Coffee spreads throughout Ethiopia: With ideal growing conditions in the East, South and Western areas of the country, coffee developed rapidly. Altitude, ample rainfall, suitable temperature, and fertile soil all assist Ethiopia to continue providing the world with wonderful Arabica coffee. It is natural that Ethiopia, the home of coffee, should illustrate its success. Varieties of washed and sundried/natural coffees are available to satisfy the varied tastes of consumers at home and throughout the world.
Over 400, 000 hectares of land to the West, South and East of Addis Ababa above 3600 feet are planted with Arabica coffee. About 80% of Ethiopia's exports are natural (sundried) Arabica coffees, the rest is washed. The only coffee plantations in Ethiopia exist in Limu, Bebeka and Teppi. All other coffee (over 95%) is grown by small garden farmers or wild in forests. Farmers inter-crop with other product in order to ensure their coffee is shade grown, and to provide them with financial security if coffee prices are low.
Coffee accounts for some 65% of Ethiopia's foreign exchange earnings, and it probably employs near to 10% of the population. As a result coffee must certainly rank as Ethiopia's most important export! Ethiopia aims to export some 2.5 million bags of coffee per year. However our total production is estimated at 4 million bags, which shows Ethiopia is a strong consumer as well as producer.
Coffee is central to the lives of all Ethiopians. In the countryside where some people live a day's walk from a main road coffee is often the only beverage of choice. In addition it is also still roasted, ground, mixed with butter, and made into balls to be eaten for sustenance during the working day. In the cities, as well as in the countryside, coffee is drunk with friends, family, on special occasions, or simply out of choice. Coffee is everywhere!
Day 01: Arrival at Addis Abeba
On arrival in Addis Ababa you will meet Stone Age tour and travel representative and transferred to your hotel. After lunch a tour of Addis Ababa has been arranged this will include the National Museum to see “Lucy”, the oldest hominid fossil as well as other archeological findings. Also visit the Entoto Mountains and the site of the former capital. From here enjoy the panoramic view of Addis Ababa spread out below. Leaving the summit visit the octagonal Entoto Mariam Church. Return to Addis Ababa via the markets of Merkato, the largest open air market in Africa. Overnight: at current best hotel.
Day 02: Addis Ababa-Jimma
After breakfast, drive to the southwestern highlands and the town of Jimma in the Kaffa region. The southwestern region is quite distinct from other regions in Ethiopia. Here you’ll see a mixture of broad grasslands, terraced hillsides and broad rivers and forests. The area is famous for coffee and Kaffa (the province) is said to be where the original wild plants were found. Jimma is the commercial centre for the coffee produced in this region. Overnight Hotel at Jimma.
Day 03: Jimma-Bebeka
Pack an overnight bag and head out to Mizan Tefari and the Bebeke Coffee Plantation (30k from Mizan Tefari). Bebeka Coffee Plantation covers some 6,000 hectares and is the largest and oldest Coffee Plantation in Ethiopia. There will be a tour of the plantation which will include the organic coffee plantation and the experimental spice and fruit plantations. Beehives have been established and the honey is highly recommended. Overnight in the Bebeka Guesthouse – a comfortable lodge set in the plantation and home to a wide variety of birdlife. Explore the surrounding forest before dining in the canteen.
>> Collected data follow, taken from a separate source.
(* ===== verification/RuleProps.v ===== *)
(** * What crush_do_rule guarantees, and a small cluster it applies to

    The end-to-end statements about the rule interpreter: safety of every
    sensible rule, and the results of the two common replication rules. *)

From S2P Require Import Prelude Hash CrushTypes Ln Nodes Choose ChoosePerm ChooseSpec.
From S2P Require Import Mapper MapWf FirstnSpec IndepSpec RuleSpec.

(** ** Hypotheses of a run *)

(** Fuel and tunable limits: [L] bounds the retries inside one bucket, [R] the
    depth of the hierarchy. *)
Record config_ok (sh : list (option bshape)) (rank : nat → nat) (lm : limits) (L R : Z)
    (fuel : nat) : Prop := {
  cf_L : 0 <= L < 4294967295;
  cf_local : 0 <= lm_local lm <= L;
  cf_fallback : 0 < lm_fallback lm → ∀ p ty l, shape_at sh p = Some (ty, l) →
                  Z.of_nat (length l) + lm_fallback lm <= L;
  cf_rank : ∀ p ty l, shape_at sh p = Some (ty, l) → Z.of_nat (rank p) <= R;
  cf_F : 0 <= lm_fallback lm < 4294967296;
  cf_T : 1 <= lm_tries lm < 2147483648;
  cf_fuel : retry_bound (lm_tries lm) L R <= Z.of_nat fuel;
  cf_wrap : retry_bound (lm_tries lm) L R < 4294967296 }.

(** The map's own tunables are within the limits. *)
Record map_within (lm : limits) (m : crush_map) : Prop := {
  mw_total : 0 <= m_choose_total_tries m < lm_tries lm;
  mw_local : 0 <= m_choose_local_tries m <= lm_local lm;
  mw_fallback : 0 <= m_choose_local_fallback_tries m <= lm_fallback lm;
  mw_small : lm_local lm < 2147483648 ∧ lm_fallback lm < 2147483648;
  mw_vary : 0 <= m_chooseleaf_vary_r m <= 32 }.

(** A rule slot that holds the steps [sts]. *)
Definition rule_at (m : crush_map) (ruleno : Z) (sts : list crush_rule_step) : Prop :=
  ∃ rule, 0 <= ruleno < m_max_rules m ∧ is_u32 ruleno ∧
          m_rules m !! Z.to_nat ruleno = Some (Some rule) ∧
          ru_steps rule = Some <$> sts ∧ ru_len rule = Z.of_nat (length sts).
(* ===== verification/BuilderMap.v ===== *)
(** * Building a map (src/crush/builder.c, src/crush/crush.c)

    [crush_create], [crush_finalize], rules, [crush_add_bucket],
    [crush_remove_bucket] and the recursive reweighting of a hierarchy.  The
    store is the map and the allocation oracle. *)

From S2P Require Import Prelude CrushTypes Nodes BuilderBase Builder.

Definition crush_create : M (list bool) (option crush_map) := λ o,
  let '(ok, o) := next_alloc o in
  Ok (if (ok : bool)
      then Some (CrushMap [] [] 0 0 0 2 5 19 0 0 0 CRUSH_LEGACY_ALLOWED_BUCKET_ALGS None)
      else None, o).

(** The scan of one bucket's items, then of all buckets. *)
Definition finalize_bucket (b : bucket) (max : Z) : res Z :=
  for_up (Z.to_nat (b_size (bucket_h b))) 0 (λ i max,
    v ← rd (b_items (bucket_h b)) i;
    Ok (if v >=? max then s32 (v + 1) else max)) max.

Definition crush_finalize (m : crush_map) : res crush_map :=
  max ← for_up (Z.to_nat (m_max_buckets m)) 0 (λ b max,
          p ← rdp (m_buckets m) b;
          match p with None => Ok max | Some bk => finalize_bucket bk max end) 0;
  Ok (set_m_max_devices max m).

(** ** Rules *)

(** [for (r = 0; r < n; r++) if (a[r] == 0) break;]: the final [r]. *)
Fixpoint first_null {A} (a : list (option A)) (n : nat) (r : Z) : res Z :=
  match n with
  | O => Ok r
  | S n => p ← rdp a r; match p with None => Ok r | Some _ => first_null a n (r + 1) end
  end.

(** [realloc] of a pointer array and [memset] of the new part. *)
Definition grow_ptrs {A} (a : list (option A)) (n : Z) : list (option A) :=
  take (Z.to_nat n) a ++ replicate (Z.to_nat n - length a) None.

Definition wrp {A} (a : list (option A)) (i : Z) (p : option A) : res (list (option A)) :=
  if i <? 0 then Fault OutOfBounds
  else match a !! Z.to_nat i with
       | Some _ => Ok (<[Z.to_nat i := p]> a)
       | None => Fault OutOfBounds
       end.

Definition crush_add_rule (rule : crush_rule) (ruleno : Z) : M (crush_map * list bool) Z := λ '(m, o),
  r ← (if ruleno <? 0 then
         r ← first_null (m_rules m) (Z.to_nat (m_max_rules m)) 0;
         _ ← assert_c (r <? CRUSH_MAX_RULES); Ok r
       else Ok ruleno);
  if m_max_rules m <=? r then
    if CRUSH_MAX_RULES <? u32 (m_max_rules m + 1) then Ok (- ENOSPC, (m, o)) else
    let m := set_m_max_rules (u32 (r + 1)) m in
    let '(ok, o) := next_alloc o in
    if negb ok then Ok (- ENOMEM, (m, o)) else
    rules ← wrp (grow_ptrs (m_rules m) (u32 (r + 1))) r (Some rule);
    Ok (s32 r, (set_m_rules rules m, o))
  else
    rules ← wrp (m_rules m) r (Some rule);
    Ok (s32 r, (set_m_rules rules m, o)).

Definition crush_make_rule (len ruleset type minsize maxsize : Z) : M (list bool) (option crush_rule) := λ o,
  let '(ok, o) := next_alloc o in
  Ok (if (ok : bool) && (0 <=? len)
      then Some (CrushRule (u32 len)
                   (CrushRuleMask (u8 ruleset) (u8 type) (u8 minsize) (u8 maxsize))
                   (replicate (Z.to_nat len) None))
      else None, o).

(** The operation code of a step. *)
Definition op_of_code (op : Z) : rule_op :=
  if op =? 1 then CRUSH_RULE_TAKE
  else if op =? 2 then CRUSH_RULE_CHOOSE_FIRSTN
  else if op =? 3 then CRUSH_RULE_CHOOSE_INDEP
  else if op =? 4 then CRUSH_RULE_EMIT
  else if op =? 6 then CRUSH_RULE_CHOOSELEAF_FIRSTN
  else if op =? 7 then CRUSH_RULE_CHOOSELEAF_INDEP
  else if op =? 8 then CRUSH_RULE_SET_CHOOSE_TRIES
  else if op =? 9 then CRUSH_RULE_SET_CHOOSELEAF_TRIES
  else if op =? 10 then CRUSH_RULE_SET_CHOOSE_LOCAL_TRIES
  else if op =? 11 then CRUSH_RULE_SET_CHOOSE_LOCAL_FALLBACK_TRIES
  else if op =? 12 then CRUSH_RULE_SET_CHOOSELEAF_VARY_R
  else CRUSH_RULE_OTHER op.

Definition crush_rule_set_step (n op arg1 arg2 : Z) (rule : crush_rule) : res crush_rule :=
  _ ← assert_c (u32 n <? ru_len rule);
  steps ← wrp (ru_steps rule) n (Some (CrushRuleStep (op_of_code (u32 op)) arg1 arg2));
  Ok (CrushRule (ru_len rule) (ru_mask rule) steps).

(** ** Buckets *)

Definition crush_get_next_bucket_id (m : crush_map) : res Z :=
  pos ← first_null (m_buckets m) (Z.to_nat (m_max_buckets m)) 0;
  Ok (s32 (-1 - pos)).

(** [while (pos >= map->max_buckets)]: the array doubles; [false] is the early
    [-ENOMEM].  32 doublings exceed every [int]. *)
Fixpoint grow_buckets (fuel : nat) (pos : Z) : M (crush_map * list bool) bool := λ '(m, o),
  if m_max_buckets m <=? pos then
    match fuel with
    | O => Fault Diverge
    | S fuel =>
        let n := if negb (m_max_buckets m =? 0) then s32 (m_max_buckets m * 2) else 8 in
        let m := set_m_max_buckets n m in
        let '(ok, o) := next_alloc o in
        if negb (ok && (0 <=? n)) then Ok (false, (m, o))
        else grow_buckets fuel pos (set_m_buckets (grow_ptrs (m_buckets m) n) m, o)
    end
  else Ok (true, (m, o)).

(** [if (map->buckets[pos] != 0) return -EEXIST;], and the insertion.  The
    result is the return value and, on success, the id for [*idout]. *)
Definition place_bucket (id pos : Z) (b : bucket) : M (crush_map * list bool) (Z * option Z) := λ '(m, o),
  p ← rdp (m_buckets m) pos;
  match p with
  | Some _ => Ok ((- EEXIST, None), (m, o))
  | None =>
      bs ← wrp (m_buckets m) pos (Some (set_bucket_h (set_b_id id (bucket_h b)) b));
      Ok ((0, Some id), (set_m_buckets bs m, o))
  end.

Definition crush_add_bucket (id : Z) (b : bucket) : M (crush_map * list bool) (Z * option Z) :=
  m ← gets fst;
  id ← (if id =? 0 then lift (crush_get_next_bucket_id m) else mret id);
  let pos := s32 (-1 - id) in
  ok ← grow_buckets 32 pos;
  if (ok : bool) then place_bucket id pos b else mret (- ENOMEM, None).

(** [crush_destroy_bucket] frees the bucket, which the map no longer points to. *)
Definition crush_remove_bucket (b : bucket) (m : crush_map) : res crush_map :=
  bs ← wrp (m_buckets m) (s32 (-1 - b_id (bucket_h b))) None;
  Ok (set_m_buckets bs m).

(** ** Reweighting *)

Section reweight.
Context (pow : double → double → double).

(** Reads and updates the bucket at [pos] through its pointer. *)
Definition bucket_get (pos : Z) : M (crush_map * list bool) bucket := λ '(m, o),
  b ← get_bucket m pos; Ok (b, (m, o)).
Definition bucket_mod (pos : Z) (g : bucket → res bucket) : M (crush_map * list bool) unit := λ '(m, o),
  b ← get_bucket m pos; b ← g b; Ok (tt, (put_bucket pos b m, o)).
Definition set_weight_of (w : Z) (b : bucket) : bucket :=
  set_bucket_h (set_b_weight w (bucket_h b)) b.

(** The weight cell of item [i], for the variants that keep one. *)
Definition item_weight_cell (b : bucket) (i : Z) : res Z :=
  match b with
  | BList b => rd (lb_item_weights b) i
  | BTree b => rd (tb_node_weights b) (crush_calc_tree_node i)
  | BStraw b => rd (sb_item_weights b) i
  | BStraw2 b => rd (s2_item_weights b) i
  | BUniform _ | BUnknown _ _ => Fault OutOfBounds
  end.
Definition set_item_weight_cell (b : bucket) (i w : Z) : res bucket :=
  match b with
  | BList b => a ← wr (lb_item_weights b) i w; Ok (BList (set_f lb_weights_f a b))
  | BTree b => a ← wr (tb_node_weights b) (crush_calc_tree_node i) w; Ok (BTree (set_f tb_nodes_f a b))
  | BStraw b => a ← wr (sb_item_weights b) i w; Ok (BStraw (set_f sb_weights_f a b))
  | BStraw2 b => a ← wr (s2_item_weights b) i w; Ok (BStraw2 (set_f s2_weights_f a b))
  | BUniform _ | BUnknown _ _ => Fault OutOfBounds
  end.

(** [rec pos] is [crush_reweight_bucket(crush, crush->buckets[pos])]. *)
Section loops.
Context (rec : Z → M (crush_map * list bool) Z) (pos : Z).

Definition child_weight (id : Z) : M (crush_map * list bool) Z :=
  _ ← rec (-1 - id);
  c ← bucket_get (-1 - id);
  mret (b_weight (bucket_h c)).

(** Uniform: sums and counts bucket children; [None] is [-ERANGE]. *)
Fixpoint reweight_sum (n : nat) (i sum cnt leaves : Z) :
    M (crush_map * list bool) (option (Z * Z * Z)) :=
  match n with
  | O => mret (Some (sum, cnt, leaves))
  | S n =>
      b ← bucket_get pos;
      id ← lift (rd (b_items (bucket_h b)) i);
      if id <? 0 then
        w ← child_weight id;
        if crush_addition_is_unsafe sum w then mret None
        else reweight_sum n (i + 1) (u32 (sum + w)) (cnt + 1) leaves
      else reweight_sum n (i + 1) sum cnt (leaves + 1)
  end.

Definition crush_reweight_uniform_bucket : M (crush_map * list bool) Z :=
  b ← bucket_get pos;
  out ← reweight_sum (Z.to_nat (b_size (bucket_h b))) 0 0 0 0;
  match out with
  | None => mret (- ERANGE)
  | Some (sum, n, leaves) =>
      _ ← bucket_mod pos (λ b, match b with
            | BUniform b =>
                let b := if leaves <? n then ub_set_item_weight (sum / n) b else b in
                Ok (BUniform (CrushBucketUniform
                  (set_b_weight (u32 (ub_item_weight b * b_size (ub_h b))) (ub_h b)) (ub_item_weight b)))
            | b => Ok b
            end);
      mret 0
  end.

(** List, tree, straw and straw2: the cell of a bucket child is refreshed, and
    the bucket's weight is the sum of the cells; [false] is [-ERANGE]. *)
Fixpoint reweight_cells (n : nat) (i : Z) : M (crush_map * list bool) bool :=
  match n with
  | O => mret true
  | S n =>
      b ← bucket_get pos;
      id ← lift (rd (b_items (bucket_h b)) i);
      _ ← (if id <? 0 then w ← child_weight id; bucket_mod pos (λ b, set_item_weight_cell b i w)
           else mret tt);
      b ← bucket_get pos;
      w ← lift (item_weight_cell b i);
      let total := b_weight (bucket_h b) in
      if crush_addition_is_unsafe total w then mret false else
      _ ← bucket_mod pos (λ b, Ok (set_weight_of (u32 (total + w)) b));
      reweight_cells n (i + 1)
  end.

Definition reweight_summed : M (crush_map * list bool) Z :=
  _ ← bucket_mod pos (λ b, Ok (set_weight_of 0 b));
  b ← bucket_get pos;
  ok ← reweight_cells (Z.to_nat (b_size (bucket_h b))) 0;
  mret (if (ok : bool) then 0 else - ERANGE).

Definition crush_reweight_list_bucket : M (crush_map * list bool) Z := reweight_summed.
Definition crush_reweight_tree_bucket : M (crush_map * list bool) Z := reweight_summed.
Definition crush_reweight_straw2_bucket : M (crush_map * list bool) Z := reweight_summed.

(** [crush_calc_straw(crush, bucket); return 0;]: the result is ignored. *)
Definition restraw : M (crush_map * list bool) Z := λ '(m, o),
  b ← get_bucket m pos;
  match b with
  | BStraw b =>
      '(_, (b, o)) ← crush_calc_straw pow (m_straw_calc_version m) (b, o);
      Ok (0, (put_bucket pos (BStraw b) m, o))
  | _ => Ok (0, (m, o))
  end.

Definition crush_reweight_straw_bucket : M (crush_map * list bool) Z :=
  r ← reweight_summed;
  if r <? 0 then mret r else restraw.
End loops.

Fixpoint crush_reweight_bucket (fuel : nat) (pos : Z) : M (crush_map * list bool) Z :=
  match fuel with
  | O => lift (Fault Diverge)
  | S fuel =>
      b ← bucket_get pos;
      match b with
      | BUniform _ => crush_reweight_uniform_bucket (crush_reweight_bucket fuel) pos
      | BList _ => crush_reweight_list_bucket (crush_reweight_bucket fuel) pos
      | BTree _ => crush_reweight_tree_bucket (crush_reweight_bucket fuel) pos
      | BStraw _ => crush_reweight_straw_bucket (crush_reweight_bucket fuel) pos
      | BStraw2 _ => crush_reweight_straw2_bucket (crush_reweight_bucket fuel) pos
      | BUnknown _ _ => mret (-1)
      end
  end.
End reweight.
Day 04: Bebeka-Gerra-Jimma
This morning head for Gerra and the forest coffee area that is still owned by the family of the former king of the Kaffa region, Abba Jiffar. A member of the family will escort you around the estate including the Abajifar Museum and Palace. Return to Jimma and your overnight accommodation.
Day 05: Jimma-Sodo
After breakfast depart Jimma heading for Sodo passing over the Omo River at Bele Bridge The drive will take you past more coffee plants growing in the forest. Overnight at chosen hotel.
Day 06: Sodo-YirgaAlem
This morning precede to Yirgalem, stopping en route for lunch at Hawasa, the capital of the old Sidamo province. Overnight: Aregash Lodge
Stone age Tour and Travel Provides special Interest service for Educational Tours and Backpack Travelers Care
Stone Age Tour and Travel P.L.C rents the safest and most comfortable vehicles at very fair prices. We are also engaged in selling air transport service on behalf of a number of carriers ...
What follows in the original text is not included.